Er wisse, was er getan und nicht getan habe. „Ich habe definitiv immer vorsätzlich die Wahrheit gesagt“, bekräftigte der ÖVP-Chef seine Verteidigungslinie. Auf die Frage, ob er mit 40 Jahren noch Kanzler sein werde, sagte der bald 35-Jährige: „Ich fühle mich derzeit sehr wohl in der Politik. Ich glaube, dass ich einen Beitrag leisten kann.“

Scharfe Kritik von SPÖ und FPÖ

Kritik an den Aussagen von Kurz kam von SPÖ und FPÖ. „Ein Kanzler kann nicht gleichzeitig auf der Regierungsbank und Anklagebank sitzen“, sagte SPÖ-Bundesgeschäftsführer Christian Deutsch in einer Aussendung. Auch erinnerte Deutsch daran, dass auf Falschaussage im U-Ausschuss eine Strafe von bis zu drei Jahren Haft droht.

„Bezeichnend“ sei es außerdem, dass „der Kanzler zu den Vorwürfen noch nicht einmal einvernommen werden konnte, weil sein Anwaltsteam die Zuständigkeit der Wirtschafts- und Korruptionsstaatsanwaltschaft mit allen juristischen Finten bekämpft und so das Verfahren in die Länge zieht“, so der SPÖ-Geschäftsführer.

FPÖ-Verfassungssprecherin Susanne Fürst sprach von einer „Unverfrorenheit von ÖVP-Kanzler Kurz“, die „langsam unerträglich“ werde. „Bei sich selbst legt er offensichtlich völlig andere – großzügigere – Maßstäbe an als bei allen anderen.
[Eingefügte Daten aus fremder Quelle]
(* ===== verification/GoFloat.v ===== *)
(** * float64

    IEEE 754 with 53 bits, from the Standard Library, and reading a decimal as a float64. *)

From Stdlib Require Import SpecFloat.
From S2P Require Import Prelude GoStrings.

#[local] Open Scope string_scope.

Definition float : Type := spec_float.
Definition float_of (m e : Z) : float := binary_normalize 53 1024 m e false.
Definition float_of_int (n : Z) : float := float_of n 0.
Definition fadd : float -> float -> float := SFadd 53 1024.
Definition fmul : float -> float -> float := SFmul 53 1024.
Definition fdiv : float -> float -> float := SFdiv 53 1024.
Definition fge (x y : float) : bool := SFleb y x.

(** ** [strconv.ParseFloat] of a JSON number *)

(** The float64 nearest to [p / q]: a quotient of more than 64 bits, and one more bit for
    whether anything is left, round as the exact ratio does. *)
Definition float_of_ratio (p q : Z) : float :=
  if (p =? 0)%Z then S754_zero false
  else
    let k := Z.max 0 (66 + Z.log2 q - Z.log2 (Z.abs p)) in
    let n := (Z.abs p * 2 ^ k)%Z in
    let m := (2 * (n / q) + (if n mod q =? 0 then 0 else 1))%Z in
    float_of (if (p <? 0)%Z then - m else m) (- k - 1).

(** The digits of [s] after those of [acc], and what follows them. *)
Fixpoint read_digits (acc : Z) (s : string) : Z * string :=
  match s with
  | String c s' => if is_digit c then read_digits (10 * acc + (byte_code c - 48)) s' else (acc, s)
  | "" => (acc, "")
  end.

(** Sign, digits and the power of ten of a number's text. *)
Definition read_decimal (s : string) : bool * Z * Z :=
  let '(neg, s) := match s with String "-" r => (true, r) | _ => (false, s) end in
  let '(n, s) := read_digits 0 s in
  let '(n, frac, s) :=
    match s with
    | String "." r => let '(n', r') := read_digits n r in (n', String.length r - String.length r', r')%nat
    | _ => (n, 0%nat, s)
    end in
  let e := match s with
           | String _ (String "-" r) => (- fst (read_digits 0 r))%Z
           | String _ (String "+" r) => fst (read_digits 0 r)
           | String _ r => fst (read_digits 0 r)
           | "" => 0%Z
           end in
  (neg, n, (e - Z.of_nat frac)%Z).

(** [p / q] rounds to a finite float64: the bound is halfway from the largest one to 2^1024. *)
Definition in_float_range (p q : Z) : bool := (p <? (2 ^ 1024 - 2 ^ 970) * q)%Z.

(** [None] when the value is out of range.  What is plainly too large or too small is settled
    before any power is computed. *)
Definition ParseFloat (s : string) : option float :=
  let '(neg, n, e) := read_decimal s in
  if (n =? 0)%Z then Some (S754_zero neg)
  else if (310 <? e + Z.log2 n / 4)%Z then None
  else if (e + Z.log2 n <? -400)%Z then Some (S754_zero neg)
  else
    let p := (n * 10 ^ Z.max 0 e)%Z in
    let q := (10 ^ Z.max 0 (- e))%Z in
    if in_float_range p q then Some (float_of_ratio (if neg then - p else p) q) else None.

Example ParseFloat_examples :
  map ParseFloat ["0.1"; "1e2"; "-2.50"; "1e309"; "1.7976931348623157e308"; "4.9e-324"; "-0"; "1e-9999";
                  "9007199254740993"; "1.7976931348623159e308"]
  = [Some (S754_finite false 7205759403792794 (-56)); Some (S754_finite false 7036874417766400 (-46));
     Some (S754_finite true 5629499534213120 (-51)); None;
     Some (S754_finite false 9007199254740991 971); Some (S754_finite false 1 (-1074));
     Some (S754_zero true); Some (S754_zero false); Some (S754_finite false 4503599627370496 1); None].
Proof. vm_compute. reflexivity. Qed.

(** ** Integers *)

Lemma read_digits_all (s : string) (acc : Z) :
  string_forallb is_digit s = true -> read_digits acc s = (dec_value acc s, "").
Proof.
  revert acc. induction s as [|c s IH]; intros acc H; [done|]. cbn in *.
  apply andb_true_iff in H as [H1 H2]. rewrite H1, IH by done. unfold digit_val. do 2 f_equal. lia.
Qed.

Lemma read_decimal_Itoa (n : Z) : (0 <= n)%Z -> read_decimal (Itoa n) = (false, n, 0%Z).
Proof.
  intros Hn. unfold Itoa. destruct (n <? 0)%Z eqn:E; [bool_prop; lia|].
  destruct (string_of_N_spec (Z.to_N n)) as (c & d & -> & Hd & Hv & _).
  unfold read_decimal. assert (c <> "-"%char) as Hc by (intros ->; by cbn in Hd).
  assert ((match String c d with String "-" r => (true, r) | _ => (false, String c d) end)
          = (false, String c d)) as ->.
  { destruct c as [[] [] [] [] [] [] [] []]; try done. }
  rewrite read_digits_all by done. rewrite Hv. repeat f_equal; lia.
Qed.

Lemma ParseFloat_Itoa (n : Z) : (0 <= n <= max_int64)%Z -> is_Some (ParseFloat (Itoa n)).
Proof.
  unfold max_int64. intros Hn. unfold ParseFloat. rewrite read_decimal_Itoa by lia.
  destruct (n =? 0)%Z eqn:E0; [by eexists|]. bool_prop.
  assert (0 <= Z.log2 n <= 63)%Z as Hl.
  { split; [apply Z.log2_nonneg|]. etrans; [apply (Z.log2_le_mono n (2 ^ 63)); lia|]. by vm_compute. }
  assert (Z.log2 n / 4 < 16)%Z by (apply Z.div_lt_upper_bound; lia).
  destruct (310 <? 0 + Z.log2 n / 4)%Z eqn:E1; [bool_prop; lia|].
  destruct (0 + Z.log2 n <? -400)%Z eqn:E2; [bool_prop; lia|].
  assert (in_float_range (n * 10 ^ Z.max 0 0) (10 ^ Z.max 0 (- 0)) = true) as ->; [|by eexists].
  unfold in_float_range. apply Z.ltb_lt. change (10 ^ Z.max 0 (- 0))%Z with 1%Z. change (10 ^ Z.max 0 0)%Z with 1%Z.
  assert (2 ^ 64 < (2 ^ 1024 - 2 ^ 970) * 1)%Z by (by vm_compute). lia.
Qed.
Mit einem Beschuldigten (Ex-)Vizekanzler Strache hatte er noch jede Zusammenarbeit aus Prinzip rigoros ausgeschlossen.“

„Dass sich Kanzler Kurz offenbar nur Gedanken über die drohende eigene Anklage macht, dabei einmal mehr die unabhängige Justiz zu diskreditieren versucht und sich selbst freispricht, zeigt, dass er vor allem mit sich selbst beschäftigt ist“, übte auch der stellvertretende NEOS-Klubobmann Nikolaus Scherak Kritik.
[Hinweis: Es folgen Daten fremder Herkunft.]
(* ===== verification/GoBase64.v ===== *)
(** * Package encoding/base64: RawURLEncoding

    The URL alphabet without padding.  As in Go the decoder skips line ends and ignores the
    unused bits of the last character. *)

From S2P Require Import Prelude GoStrings.

#[local] Open Scope Z_scope.
#[local] Open Scope list_scope.

Definition alphabet_url (v : Z) : ascii :=
  if v <? 26 then ascii_of_N (Z.to_N (65 + v))
  else if v <? 52 then ascii_of_N (Z.to_N (71 + v))
  else if v <? 62 then ascii_of_N (Z.to_N (v - 4))
  else if v =? 62 then "-"%char else "_"%char.

Definition sextet (c : ascii) : option Z :=
  if is_upper c then Some (byte_code c - 65)
  else if is_lower c then Some (byte_code c - 71)
  else if is_digit c then Some (byte_code c + 4)
  else if Ascii.eqb c "-" then Some 62
  else if Ascii.eqb c "_" then Some 63
  else None.

Definition is_line_end (c : ascii) : bool := (byte_code c =? 10) || (byte_code c =? 13).

(** The values of the characters, or the position of one that is outside the alphabet. *)
Fixpoint sextets (pos : nat) (s : string) : nat + list Z :=
  match s with
  | EmptyString => inr []
  | String c s' =>
      if is_line_end c then sextets (S pos) s'
      else match sextet c with
           | None => inl pos
           | Some v => match sextets (S pos) s' with
                       | inl i => inl i
                       | inr l => inr (v :: l)
                       end
           end
  end.

Fixpoint decode_sextets (l : list Z) : option (list Z) :=
  match l with
  | [] => Some []
  | [_] => None
  | [a; b] => Some [a * 4 + b / 16]
  | [a; b; c] => Some [a * 4 + b / 16; (b mod 16) * 16 + c / 4]
  | a :: b :: c :: d :: rest =>
      r ← decode_sextets rest;
      Some (a * 4 + b / 16 :: (b mod 16) * 16 + c / 4 :: (c mod 4) * 64 + d :: r)
  end.

(** [RawURLEncoding.DecodeString], or the offset in its CorruptInputError. *)
Definition DecodeString (s : string) : nat + list Z :=
  match sextets 0 s with
  | inl i => inl i
  | inr l => match decode_sextets l with
             | None => inl (String.length s - 1)%nat
             | Some b => inr b
             end
  end.

Fixpoint encode_sextets (l : list Z) : list Z :=
  match l with
  | [] => []
  | [x] => [x / 4; (x mod 4) * 16]
  | [x; y] => [x / 4; (x mod 4) * 16 + y / 16; (y mod 16) * 4]
  | x :: y :: z :: rest =>
      x / 4 :: (x mod 4) * 16 + y / 16 :: (y mod 16) * 4 + z / 64 :: z mod 64 :: encode_sextets rest
  end.

Fixpoint string_of_sextets (l : list Z) : string :=
  match l with
  | [] => EmptyString
  | v :: l => String (alphabet_url v) (string_of_sextets l)
  end.

(** [RawURLEncoding.EncodeToString]. *)
Definition EncodeToString (l : list Z) : string := string_of_sextets (encode_sextets l).

Definition is_byte (b : Z) : Prop := 0 <= b < 256.
Definition is_sextet (v : Z) : Prop := 0 <= v < 64.

(** A property of the 64 values, by computing it on each. *)
Lemma sextet_cases (P : Z -> bool) (v : Z) :
  forallb P (seqZ 0 64) = true -> is_sextet v -> P v = true.
Proof.
  intros H Hv. rewrite forallb_forall in H. apply H. apply list_elem_of_In, elem_of_seqZ.
  unfold is_sextet in Hv. lia.
Qed.

Lemma sextet_alphabet (v : Z) :
  is_sextet v -> sextet (alphabet_url v) = Some v /\ is_line_end (alphabet_url v) = false.
Proof.
  intros Hv.
  pose proof (sextet_cases (fun v => bool_decide (sextet (alphabet_url v) = Some v)
    && negb (is_line_end (alphabet_url v))) v eq_refl Hv) as H.
  cbn beta in H. bool_prop. by split.
Qed.

Lemma list_ind3 (P : list Z -> Prop) :
  P [] -> (forall x, P [x]) -> (forall x y, P [x; y]) ->
  (forall x y z l, P l -> P (x :: y :: z :: l)) -> forall l, P l.
Proof.
  intros H0 H1 H2 H3. assert (forall n l, (length l <= n)%nat -> P l) as H; [|intros l; by eapply H].
  induction n as [|n IH]; intros l Hl; [destruct l; [done|cbn in Hl; lia]|].
  destruct l as [|x [|y [|z l]]]; [done|done|done|]. apply H3, IH. cbn in Hl. lia.
Qed.

Lemma encode_sextets_range (l : list Z) :
  Forall is_byte l -> Forall is_sextet (encode_sextets l).
Proof.
  unfold is_byte, is_sextet. induction l as [|x|x y|x y z l IH] using list_ind3; cbn; intros H;
    repeat match goal with H : Forall _ (_ :: _) |- _ => apply Forall_cons in H as [? H] end;
    repeat (apply Forall_cons; split; [Z.to_euclidean_division_equations; lia|]); auto.
Qed.

Lemma decode_encode_sextets (l : list Z) :
  Forall is_byte l -> decode_sextets (encode_sextets l) = Some l.
Proof.
  unfold is_byte. induction l as [|x|x y|x y z l IH] using list_ind3; cbn; intros H;
    repeat match goal with H : Forall _ (_ :: _) |- _ => apply Forall_cons in H as [? H] end;
    [done| | |rewrite IH by done; cbn];
    repeat f_equal; Z.to_euclidean_division_equations; lia.
Qed.

Lemma sextets_string (l : list Z) (pos : nat) :
  Forall is_sextet l -> sextets pos (string_of_sextets l) = inr l.
Proof.
  intros H. revert pos. induction H as [|v l Hv _ IH]; intros pos; [done|]. cbn.
  destruct (sextet_alphabet v Hv) as [-> ->]. by rewrite IH.
Qed.

Lemma DecodeString_Encode (l : list Z) :
  Forall is_byte l -> DecodeString (EncodeToString l) = inr l.
Proof.
  intros H. unfold DecodeString, EncodeToString.
  rewrite sextets_string by by apply encode_sextets_range. by rewrite decode_encode_sextets.
Qed.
„Werden weiter nach Afghanistan abschieben“

In dem rund halbstündigen Interview nahm der Kanzler auch zu den Themen Migration, Coronavirus und Klima Stellung. Von „Bild“ unter anderem mit barbarischen Aussagen eines Taliban-Richters über die Steinigung von Homosexuellen konfrontiert, blieb Kurz bei seiner Haltung zum Thema Migration.

„Wir werden sicherlich weiter nach Afghanistan abschieben“, betonte er. Geflüchtete sollten in den Nachbarländern oder in anderen Teilen des Landes aufgenommen werden, die nicht unter Kontrolle der Taliban seien, so Kurz, der einräumte, sich „Sorgen“ wegen des internationalen Truppenabzugs aus dem Land zu machen. Allerdings werde aus dem Land auch sehr viel an homophoben oder frauenfeindlichen Ansichten importiert, so Kurz, der in diesem Zusammenhang auch den Fall der getöteten 13-Jährigen in Wien erwähnte.
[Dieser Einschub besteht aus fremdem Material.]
Lemma writeChunkBytes_in_chunk (m : megaMACCalculator) (cur p : bytes) :
  in_chunk m cur -> p <> [] ->
  exists m', writeChunkBytes m p = Some m' /\ in_chunk m' (cur ++ p)
    /\ same_file (m <| chunkHasData := true |>) m'.
Proof.
  intros Hm Hp. unfold writeChunkBytes. destruct p as [|b p]; [done|]. cbn [length Nat.eqb].
  by apply fill_blocks_in_chunk.
Qed.

(** Finishing a chunk adds its MAC to the file's. *)
Lemma finalizeChunk_fileMAC (m : megaMACCalculator) (cur : bytes) :
  in_chunk m cur -> chunkHasData m = negb (length cur =? 0)%nat ->
  fileMAC (finalizeChunk m)
  = (if (length cur =? 0)%nat then fileMAC m else mix (fileMAC m) (chunk_mac (base m) cur)).
Proof.
  intros (bs & rest & -> & Hbs & Hr & Hm & Hl & Ht & Hp) Hd.
  unfold finalizeChunk. rewrite Hd. destruct (length (concat bs ++ rest) =? 0)%nat; cbn; [done|].
  unfold chunk_mac. rewrite blocks_concat, foldl_app, <- Hm, Hl by done. unfold pad16.
  destruct rest as [|b rest]; cbn [length Nat.ltb Nat.leb Nat.eqb foldl]; [done|].
  cbn in *. by rewrite Ht.
Qed.

Lemma finalizeChunk_block (m : megaMACCalculator) (cur : bytes) :
  in_chunk m cur -> chunkHasData m = negb (length cur =? 0)%nat ->
  length (pendingBlock (finalizeChunk m)) = 16%nat /\ pendingLen (finalizeChunk m) = 0%nat
  /\ chunkHasData (finalizeChunk m) = false /\ base (finalizeChunk m) = base m
  /\ chunkIndex (finalizeChunk m) = chunkIndex m.
Proof.
  intros (bs & rest & -> & _ & Hr & _ & Hl & _ & Hp) Hd.
  unfold finalizeChunk. rewrite Hd. destruct (Nat.eqb_spec (length (concat bs ++ rest)) 0) as [E|E].
  - rewrite length_app in E. cbn. repeat split; try done; lia.
  - cbn [negb]. destruct (pendingLen m) eqn:E2; cbn; by rewrite ?E2.
Qed.

(** [m] has taken [s], starting with the nonce [nc]. *)
Definition has_taken (nc : bytes) (m : megaMACCalculator) (s : bytes) : Prop :=
  exists cs cur, s = concat cs ++ cur
    /\ (forall k c, cs !! k = Some c -> length c = chunk_size k)
    /\ chunkIndex m = Z.of_nat (length cs)
    /\ chunkRemaining m = megaChunkSize (Z.of_nat (length cs)) - Z.of_nat (length cur)
    /\ 0 < chunkRemaining m
    /\ base m = nc ++ nc
    /\ fileMAC m = foldl (fun f c => mix f (chunk_mac (base m) c)) (zeros 16) cs
    /\ chunkHasData m = negb (length cur =? 0)%nat
    /\ in_chunk m cur.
Eigenverantwortung bei Pandemie

Beim Thema Coronavirus verteidigte er ebenfalls seine Linie, auf Eigenverantwortung zu setzen, und verwies auf die „extremen Kollateralschäden“ durch die Restriktionen der vergangenen Monate. „Die Impfung ist 100-mal besser als der Lockdown“, so Kurz. Zugleich versicherte er: „Wenn es Probleme gibt, dann werden wir sofort darauf reagieren.“

Klimaschutz funktioniere nicht durch Verzicht

Mit der schnellen Entwicklung der Coronavirus-Impfung versuchte Kurz auch seinen Glauben an die Technologie im Kampf gegen die Klimakrise Glaubwürdigkeit zu verleihen. „Ich bin der festen Überzeugung, dass die Menschheit zu Unfassbarem imstande ist, wenn sie will“, verwies er etwa auch auf die Entwicklungen in den Bereichen Solarzellen oder Elektromobilität.

Statt die Menschen bei 16 Grad im Winter in ihren Wohnungen „frieren“ zu lassen, solle man lieber auf eine „bessere Isolierung“ setzen. Zudem brauche man in ländlichen Gebieten das Auto. „Das wird anders nie möglich sein“, sagte Kurz. „Ich glaube nicht, dass Klimaschutz durch Verzicht funktioniert“, bekräftigte der Kanzler seinen Kurs.